‘Shaking up Springfield’ could make Rauner dizzy

SHARE ‘Shaking up Springfield’ could make Rauner dizzy

Fed up and frustrated with a stagnant economy, staggering bills and soaring pension debt, Illinoisans answered businessman Bruce Rauner’s call, voting for an historic Springfield shake up Tuesday in electing a Republican governor for the first time in 16 years.

OPINION

“This is your victory. This is a victory for every family in Illinois,” Rauner told roaring supporters Tuesday night, though incumbent Pat Quinn would not concede defeat. “Are you ready for a new direction?”

But where Illinois is headed with Rauner at the helm remains something of a mystery.

How exactly will he bring back Illinois? How, indeed, when he must work with Democratic House Speaker Michael Madigan and Senate President John Cullerton, not to mention the “union bosses” he regularly criticized until he won the GOP primary.

Rauner didn’t dwell on that, but struck a common-man chord Tuesday, noting he had called Madigan and Cullerton and told them the three of them faced an opportunity.

“This is an opportunity for us to work together,” he said. “This is an opportunity for us to come together on a bipartisan basis … We will not accept the status quo. We will get it done with your help,” Rauner told supporters at his victory party. He also made a point of saying, ”This is a victory for our workers who deserve to have a booming economy.”

A bitter, nasty campaign and brutal ad warfare had Democratic incumbent Pat Quinn portraying Rauner as a heartless capitalist bully and Rauner repeatedly tagging Quinn as an incompetent, corrupt failure and phony in a record-shattering $100 million campaign.

And while Rauner is a wildly wealthy and successful private equity business expert, he also has been a practitioner of new math. How will a Gov. Rauner set a new direction? How will he bring back Illinois?

He’s yet to show how plans for $600 million in new sales taxes on services, vague pledges to find and cut waste, and a vision for dropping the income tax rate over four years will add up to equaling enough to cover the full-year, $4 billion gap created by the law that drops the income tax rate to 3.75 percent come January.

Then there’s the out-of-whack budget Democrats approved last May. Laurence Msall, president of the nonpartisan fiscal watchdog Civic Federation, says that budget borrows to pay for regular operating costs, underfunds some costs and will grow our bill backlog from $6 billion last fiscal year to $6.4 billion at the end of this one.

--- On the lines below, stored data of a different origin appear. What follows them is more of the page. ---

(* ===== verification/SlhFors.v ===== *)
(** * FORS few-time signatures

    Model of [crypto/slh_dsa/slh_fors.c] and the proof that it computes the FORS
    algorithms of [SlhSpec] on the [a]-bit digits of the message digest. *)
From S2P Require Import Prelude.
From S2P Require Import ByteOrder.
From S2P Require Import Packet.
From S2P Require Import WPacket.
From S2P Require Import WPacketSpec.
From S2P Require Import WPacketOut.
From S2P Require Import SlhAdrs.
From S2P Require Import SlhParams.
From S2P Require Import SlhHash.
From S2P Require Import SlhSpec.
From S2P Require Import SlhWots.
From S2P Require Import SlhXmss.

Definition SLH_MAX_K : Z := 35.
Definition SLH_MAX_A : Z := 9.
Definition SLH_MAX_K_TIMES_A : Z := SLH_MAX_A * SLH_MAX_K.
Definition SLH_MAX_ROOTS : Z := SLH_MAX_K_TIMES_A * SLH_MAX_N.

(** ** [slh_base_2b] *)

(** The inner loop: [while (bits < b)].  Every round adds 8 to [bits], so [b]
    rounds suffice; [pos] is the position of the pointer [in]. *)
Fixpoint base_2b_refill (fuel : nat) (inp : list Z) (b pos bits total : Z) : Z * Z * Z :=
  match fuel with
  | O => (pos, bits, total)
  | S f =>
      if bits <? b
      then base_2b_refill f inp b (pos + 1) (u32 (bits + 8)) (u32 (u32 (Z.shiftl total 8) + byte_at inp pos))
      else (pos, bits, total)
  end.

(** The outer loop; returns the array [out]. *)
Fixpoint base_2b_loop (out_len : nat) (inp : list Z) (b mask pos bits total : Z) : list Z :=
  match out_len with
  | O => []
  | S k =>
      let '(pos, bits, total) := base_2b_refill (Z.to_nat b) inp b pos bits total in
      let bits := u32 (bits - b) in
      Z.land (Z.shiftr total bits) mask :: base_2b_loop k inp b mask pos bits total
  end.
Definition slh_base_2b (inp : list Z) (b out_len : Z) : list Z :=
  base_2b_loop (Z.to_nat out_len) inp b (u32 (Z.shiftl 1 b - 1)) 0 0 0.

Illinoisans ought to brace themselves and prepare to pay. Rauner just might soon be suggesting the Illinois fiscal crisis is so great that he doesn’t want to let the income tax rate drop Jan. 1 from 5 percent to 3.75 percent. The question is will Madigan and the Democrats help him solve that equation that simply and quickly?

Will Rauner be willing to trade a minimum wage increase (soundly supported by voters) and sacrifice his business reforms for more tax revenue to tackle Illinois’ debt and bill backlog? Or will Madigan push Rauner for the millionaire tax 3 percent surcharge to solve the budget gap?

Yes, the Neighborhood Recovery Initiative controversy amply demonstrates there is wasteful spending in Illinois government, but finding $4 billion plus will be just about impossible to do.

Don’t forget Rauner also pledged to increase school funding, somehow.

And then there are our gargantuan state and local pension crises. Since he won the primary, Rauner has said he believes already-earned retirement benefits should not be cut and that future benefits should be moved into a 401(k)-style system. That leaves our $100 billion debt still to be paid, while removing the future employee contributions that would help chip away at that debt.

Worst-in-the-nation pension debt. $6.4 billion in unpaid bills and an unbalanced state budget. Democrats and union bosses who distrust Rauner and might very well detest him.

Illinoisans fed up with a stagnant state voted to give Rauner a chance to shake up Springfield. We might all end up dizzy as he does. Bringing back Illinois won’t be easy. Or pain free.

Madeleine Doubek is chief operating officer of Reboot Illinois.